Behavior/Cognitive Therapy

By: Nicole Richardson

Behavior Therapy

Behavioral therapy dates back to the 1950s and early 1960s. It concentrates on immediate behavior observation and the treatment of problematic behaviors. Behavioral therapy is used for such disorders as anxiety, those who are depressed, or those with a substance problem (Corey, 2013). One major area in behavioral therapy is called classical conditioning, which “refers to what happens prior to learning that creates a response through pairing.” (Corey, 2013, p. 248) . Another area is called operant conditioning, which is based on conduct that is affected by the outcome/ (Corey, 2013). “Behavioral therapists now use a variety of evidence-based techniques in their practices, including cognitive therapy, social skills training, relaxation training, and mindfulness strategies” (Corey, 2013, p. 247).


Reference

Corey, G. (2013). Theory and Practice of Counseling and Psychotherapy (9th Ed.) Belmont, CA: Brooks/Cole.

Cognitive Behavior Therapy

Cognitive behavior therapy (CBT) is based on what people think affects their behavior and emotions (Corey, 2013). According to the Mayo Clinic Staff (n.d.), "Cognitive behavioral therapy helps you become aware of inaccurate or negative thinking, so you can view challenging situations more clearly and respond to them in a more effective way." (p. 1)

Reference

Corey, G. (2013). Theory and Practice of Counseling and Psychotherapy (9th Ed.) Belmont, CA: Brooks/Cole.
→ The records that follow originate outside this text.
(** The kernel's address space: devices, text, data and free memory at their
    own addresses, the trampoline page at the top and below it the stacks.
    The stack pages are listed from the last process's to the first's. *)
Fixpoint stack_regions (stacks : list Z) : list region :=
  match stacks with
  | [] => []
  | pa :: stacks => mkRegion (KSTACK (Z.of_nat (length stacks))) pa PGSIZE RW :: stack_regions stacks
  end.
Definition kernel_regions (etext trampoline : Z) : list region :=
  [ mkRegion TRAMPOLINE trampoline PGSIZE RX; mkRegion etext etext (PHYSTOP - etext) RW;
    mkRegion KERNBASE KERNBASE (etext - KERNBASE) RX; mkRegion PLIC PLIC 67108864 RW;
    mkRegion VIRTIO0 VIRTIO0 PGSIZE RW; mkRegion UART0 UART0 PGSIZE RW ].
Definition kernel_map (etext trampoline : Z) (stacks : list Z) : list region :=
  stack_regions stacks ++ kernel_regions etext trampoline.

(** The index paths of the page-table pages it takes. *)
Definition kpaths : list (list Z) :=
  [] :: [0] :: [2] :: [255] :: [255; 511] ::
  ((fun i => [0; 96 + Z.of_nat i]) <$> seq 0 33) ++ ((fun i => [2; Z.of_nat i]) <$> seq 0 64).

(** [va] lies under tables that [paths] lists. *)
Definition under (paths : list (list Z)) (va : Z) : Prop := [PX 2 va] ∈ paths /\ [PX 2 va; PX 1 va] ∈ paths.
Notation kpath := (under kpaths).
(* ===== verification/BioSpec.v ===== *)
(** * The buffer cache as a cache of the disk

    [bio s V R K] is the contract of kernel/bio.c with its clients: [V] gives
    the current contents of every block (cached or not), [R] the reference
    counts of the blocks in use, [K] the blocks the running process has
    locked.  The routines of [Bio] are specified on it. *)
From stdpp Require Import base list strings gmap.
From Stdlib Require Import ZArith Lia.
From S2P Require Import Prelude Spinlock Kalloc FsState Bio BioList.

Definition key (b : buf) : Z * Z := (b_dev b, b_blockno b).

(** ** Sleep locks *)
Definition sl_free (lk : sleeplock) : Prop := lk_free (sl_lk lk) /\ sl_locked lk = 0.
Definition sl_mine (pid : Z) (lk : sleeplock) : Prop :=
  lk_free (sl_lk lk) /\ sl_locked lk = 1 /\ sl_pid lk = pid.

Lemma spin_cycle me c lk :
  lk_free lk -> cpu_wf c ->
  exists c1 l1, acquire me c lk = Ok (c1, l1) /\ release me c1 l1 = Ok (lockcycle c, lk).
Proof.
  intros Hl Hc. pose proof (acquire_release me c lk Hl Hc) as H. rewrite acquire_free in H by done.
  eexists _, _. split; [by apply acquire_free|]. exact H.
Qed.

Lemma acquiresleep_ok me pid c lk :
  sl_free lk -> cpu_wf c ->
  acquiresleep me pid c lk = Ok (lockcycle c, lk <| sl_locked := 1 |> <| sl_pid := pid |>).
Proof.
  intros [Hl H0] Hc. destruct (spin_cycle me c (sl_lk lk) Hl Hc) as (c1 & l1 & H1 & H2).
  unfold acquiresleep. rewrite H1. cbn [obind fst snd]. rewrite H0. change (negb (0 =? 0)) with false.
  cbv iota zeta. simpl. rewrite H2. done.
Qed.
Lemma releasesleep_ok me pid c lk :
  sl_mine pid lk -> cpu_wf c ->
  releasesleep me c lk = Ok (lockcycle c, lk <| sl_locked := 0 |> <| sl_pid := 0 |>).
Proof.
  intros (Hl & _ & _) Hc. destruct (spin_cycle me c (sl_lk lk) Hl Hc) as (c1 & l1 & H1 & H2).
  unfold releasesleep. rewrite H1. cbn [obind fst snd]. simpl. rewrite H2. done.
Qed.
Lemma holdingsleep_ok me pid c lk :
  lk_free (sl_lk lk) -> cpu_wf c ->
  holdingsleep me pid c lk = Ok (negb (sl_locked lk =? 0) && (sl_pid lk =? pid), lockcycle c, lk).
Proof.
  intros Hl Hc. destruct (spin_cycle me c (sl_lk lk) Hl Hc) as (c1 & l1 & H1 & H2).
  unfold holdingsleep. rewrite H1. cbn [obind fst snd]. rewrite H2. cbn [obind fst snd]. by destruct lk.
Qed.

Section BioSpec.
Context {E : Type}.
Implicit Types (s : fsst E) (V : Z * Z -> list Z) (R : gmap (Z * Z) Z) (K : gset (Z * Z)).

Record bio s V R K : Prop := {
  bi_lock : lk_free (bcache_lock s);
  bi_cpu : cpu_wf (fs_cpu s);
  bi_len : length (bufs s) = S NBUF;
  bi_list : exists l, l ≡ₚ seq 0 NBUF /\ dseg (bufs s) NBUF l NBUF;
  bi_uniq i j b c : (i < NBUF)%nat -> (j < NBUF)%nat -> bufs s !! i = Some b -> bufs s !! j = Some c ->
    key b = key c -> b_dev b <> 0 -> i = j;
  bi_ref i b : (i < NBUF)%nat -> bufs s !! i = Some b -> b_refcnt b <> 0 ->
    R !! key b = Some (b_refcnt b) /\ 0 < b_refcnt b < 2 ^ 32 /\ b_dev b <> 0;
  bi_refs k c : R !! k = Some c -> exists i b, (i < NBUF)%nat /\ bufs s !! i = Some b /\ key b = k /\ b_refcnt b = c /\ c <> 0;
  bi_data i b : (i < NBUF)%nat -> bufs s !! i = Some b -> b_dev b <> 0 -> b_valid b <> 0 /\ b_data b = V (key b);
  bi_uncached k : k.1 <> 0 -> (forall i b, (i < NBUF)%nat -> bufs s !! i = Some b -> key b <> k) -> V k = disk s k;
  bi_idle i b : (i < NBUF)%nat -> bufs s !! i = Some b -> b_refcnt b = 0 -> b_dev b <> 0 -> V (key b) = disk s (key b);
  bi_locks i b : (i < NBUF)%nat -> bufs s !! i = Some b ->
    if decide (key b ∈ K) then sl_mine (fs_pid s) (b_lock b) else sl_free (b_lock b);
  bi_K k : k ∈ K -> is_Some (R !! k) /\ k.1 <> 0
}.

(** Buffer [i] caches block [k]. *)
Definition held s (i : nat) (k : Z * Z) : Prop :=
  (i < NBUF)%nat /\ exists b, bufs s !! i = Some b /\ key b = k.

(** [s'] differs from [s] in its buffers and the scratch interrupt flag. *)
Definition only_bufs s s' : Prop :=
  s' = s <| fs_cpu := lockcycle (fs_cpu s) |> <| bufs := bufs s' |>.

Lemma only_bufs_trans s1 s2 s3 : only_bufs s1 s2 -> only_bufs s2 s3 -> only_bufs s1 s3.
Proof. unfold only_bufs. intros H1 H2. rewrite H2, H1. simpl. by rewrite lockcycle_idemp. Qed.

(** ** Steps of the code *)
Lemma bcache_cycle s :
  lk_free (bcache_lock s) -> cpu_wf (fs_cpu s) ->
  exists s1, acquire_bcache s = Ok (tt, s1) /\ bufs s1 = bufs s /\
    forall bs, release_bcache (s1 <| bufs := bs |>) =
      Ok (tt, s <| fs_cpu := lockcycle (fs_cpu s) |> <| bufs := bs |>).
Proof.
  intros Hl Hc. destruct (spin_cycle (fs_hart s) (fs_cpu s) (bcache_lock s) Hl Hc) as (c1 & l1 & H1 & H2).
  unfold acquire_bcache, with_lock. rewrite H1. eexists. split; [reflexivity|]. split; [done|].
  intros bs. unfold release_bcache, with_lock. simpl. rewrite H2. simpl. by destruct s.
Qed.

Lemma upd_buf_ok i f s b :
  bufs s !! i = Some b -> upd_buf i f s = Ok (tt, s <| bufs := alter f i (bufs s) |>).
Proof. intros Hb. unfold upd_buf. rewrite Hb. by rewrite (insert_as_alter f _ _ _ Hb). Qed.
Lemma get_buf_ok i s b : bufs s !! i = Some b -> get_buf i s = Ok (b, s).
Proof. intros Hb. unfold get_buf. by rewrite Hb. Qed.

(** The forward loop of bget(). *)
Lemma find_loop s dev bno l : forall x n, dseg (bufs s) x l NBUF -> NBUF ∉ l -> (length l < n)%nat ->
  mloop n (fun i =>
    if (i =? NBUF)%nat then mret (inr None)
    else
      let* b := get_buf i in
      if (b_dev b =? dev) && (b_blockno b =? bno) then mret (inr (Some i))
      else mret (inl (b_next b))) (hd NBUF l) s =
  Ok (List.find (fun i => match bufs s !! i with
    | Some b => (b_dev b =? dev) && (b_blockno b =? bno) | None => false end) l, s).
Proof.
  induction l as [|a l IH]; intros x n Hs Hn Hlen; (destruct n as [|n]; [simpl in Hlen; lia|]).
  - apply mloop_stop. by rewrite Nat.eqb_refl.
  - apply not_elem_of_cons in Hn as [Hna Hn]. destruct Hs as (_ & _ & Hs). cbn [hd List.find].
    pose proof (dseg_first _ _ _ _ Hs) as [Hf _]. unfold nxt in Hf.
    destruct (bufs s !! a) as [b|] eqn:Hb; [|done]. simpl in Hf. injection Hf as Hf.
    assert ((a =? NBUF)%nat = false) as Ea by (apply Nat.eqb_neq; congruence).
    destruct ((b_dev b =? dev) && (b_blockno b =? bno)) eqn:Em.
    + apply mloop_stop. rewrite Ea, (mbind_Ok _ _ _ _ _ (get_buf_ok _ _ _ Hb)), Em. done.
    + erewrite mloop_next by (rewrite Ea, (mbind_Ok _ _ _ _ _ (get_buf_ok _ _ _ Hb)), Em; done).
      rewrite Hf. apply (IH a); [done|done|simpl in Hlen; lia].
Qed.

(** The backward loop. *)
Lemma lru_loop s l : forall y n, dseg (bufs s) NBUF l y -> NBUF ∉ l -> (length l < n)%nat ->
  mloop n (fun i =>
    if (i =? NBUF)%nat then mret (inr None)
    else
      let* b := get_buf i in
      if b_refcnt b =? 0 then mret (inr (Some i)) else mret (inl (b_prev b))) (List.last l NBUF) s =
  Ok (List.find (fun i => match bufs s !! i with Some b => b_refcnt b =? 0 | None => false end) (reverse l), s).
Proof.
  induction l as [|a l IH] using rev_ind; intros y n Hs Hn Hlen; (destruct n as [|n]; [rewrite ?length_app in Hlen; simpl in Hlen; lia|]).
  - apply mloop_stop. by rewrite Nat.eqb_refl.
  - apply not_elem_of_app in Hn as [Hn Hna]. apply not_elem_of_cons in Hna as [Hna _].
    apply dseg_app in Hs as [Hs _]. rewrite List.last_last, reverse_snoc. cbn [List.find].
    pose proof (dseg_last _ _ _ _ Hs) as [Hf _]. unfold prv in Hf.
    destruct (bufs s !! a) as [b|] eqn:Hb; [|done]. simpl in Hf. injection Hf as Hf.
    assert ((a =? NBUF)%nat = false) as Ea by (apply Nat.eqb_neq; congruence).
    destruct (b_refcnt b =? 0) eqn:Em.
    + apply mloop_stop. rewrite Ea, (mbind_Ok _ _ _ _ _ (get_buf_ok _ _ _ Hb)), Em. done.
    + erewrite mloop_next by (rewrite Ea, (mbind_Ok _ _ _ _ _ (get_buf_ok _ _ _ Hb)), Em; done).
      rewrite Hf. apply (IH a); [done|done|]. rewrite length_app in Hlen. simpl in Hlen. lia.
Qed.

(** ** Changing one buffer *)
Lemma dseg_insert (bs : list buf) i b b' x l y :
  bs !! i = Some b -> b_next b' = b_next b -> b_prev b' = b_prev b -> dseg bs x l y -> dseg (<[i := b']> bs) x l y.
Proof.
  intros Hb Hn Hp. pose proof (lookup_lt_Some _ _ _ Hb) as Hlt.
  assert (forall j, nxt (<[i := b']> bs) j = nxt bs j /\ prv (<[i := b']> bs) j = prv bs j) as H.
  { intros j. unfold nxt, prv. destruct (decide (j = i)) as [->|Hne].
    - rewrite list_lookup_insert_eq, Hb by done. simpl. by rewrite Hn, Hp.
    - by rewrite list_lookup_insert_ne by done. }
  apply dseg_frame; intros j _; apply H.
Qed.

Lemma alter_insert_eq {A} (f : A -> A) i x (l : list A) :
  (i < length l)%nat -> alter f i (<[i := x]> l) = <[i := f x]> l.
Proof.
  intros Hi. rewrite <- (insert_as_alter f _ _ x) by (by apply list_lookup_insert_eq). apply list_insert_insert_eq.
Qed.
Mayo Clinic Staff (n.d.). Cognitive Behavior Therapy. Definition. Retrieved on March 9, 2015, from: http://www.mayoclinic.org/tests-procedures/cognitive-behavioral-therapy/basics/definition/prc-20013594

Comparing Behavioral & Cognitive Behavior Therapy

Behavioral and cognitive behavior therapy both share the idea that a person's views and ideas can help to shape their conduct. Both therapies involve a therapist and a client. They both involve encouraging positive thoughts and conduct, with objectives in place and a continued evaluation (Corey, 2013). There is one major difference between the two therapies. Cognitive behavior therapy is based more on a person's emotions coming from their thoughts and perceptions. Whereas, behavior therapy is based on a person's concepts and perceptions affecting their behavior based on the outcome (Association for Behavioral and Cognitive Therapies, n.d.)

Reference

Association for Behavioral and Cognitive Therapies (n.d.). What is Cognitive Behavior Therapy (CBT). Retrieved on March 9, 2015, from: http://www.abct.org/Help/?m=mFindHelp&fa=WhatIsCBTpublic

Corey, G. (2013). Theory and Practice of Counseling and Psychotherapy (9th Ed.) Belmont, CA: Brooks/Cole.

Treatment for Procrastination

Procrastinating is putting something off, often times something significant. According to Dr. Sebastian Bailey (2014), research shows that "Complacency", "Avoiding discomfort", "Fear of failure", "Emotional state", and "Action illusion" are all factors as to why a person procrastinates (p. 1). A couple of things that Dr. Bailey (2014) suggests in helping with procrastination is "set goals and awards" and "Set creative punishments - negative consequences" (p. 1.). Behavior therapy relates to consequences from one's thoughts and conduct; therefore, this would be the best approach and treatment to help with procrastination (Association for Behavioral and Cognitive Therapies, n.d.).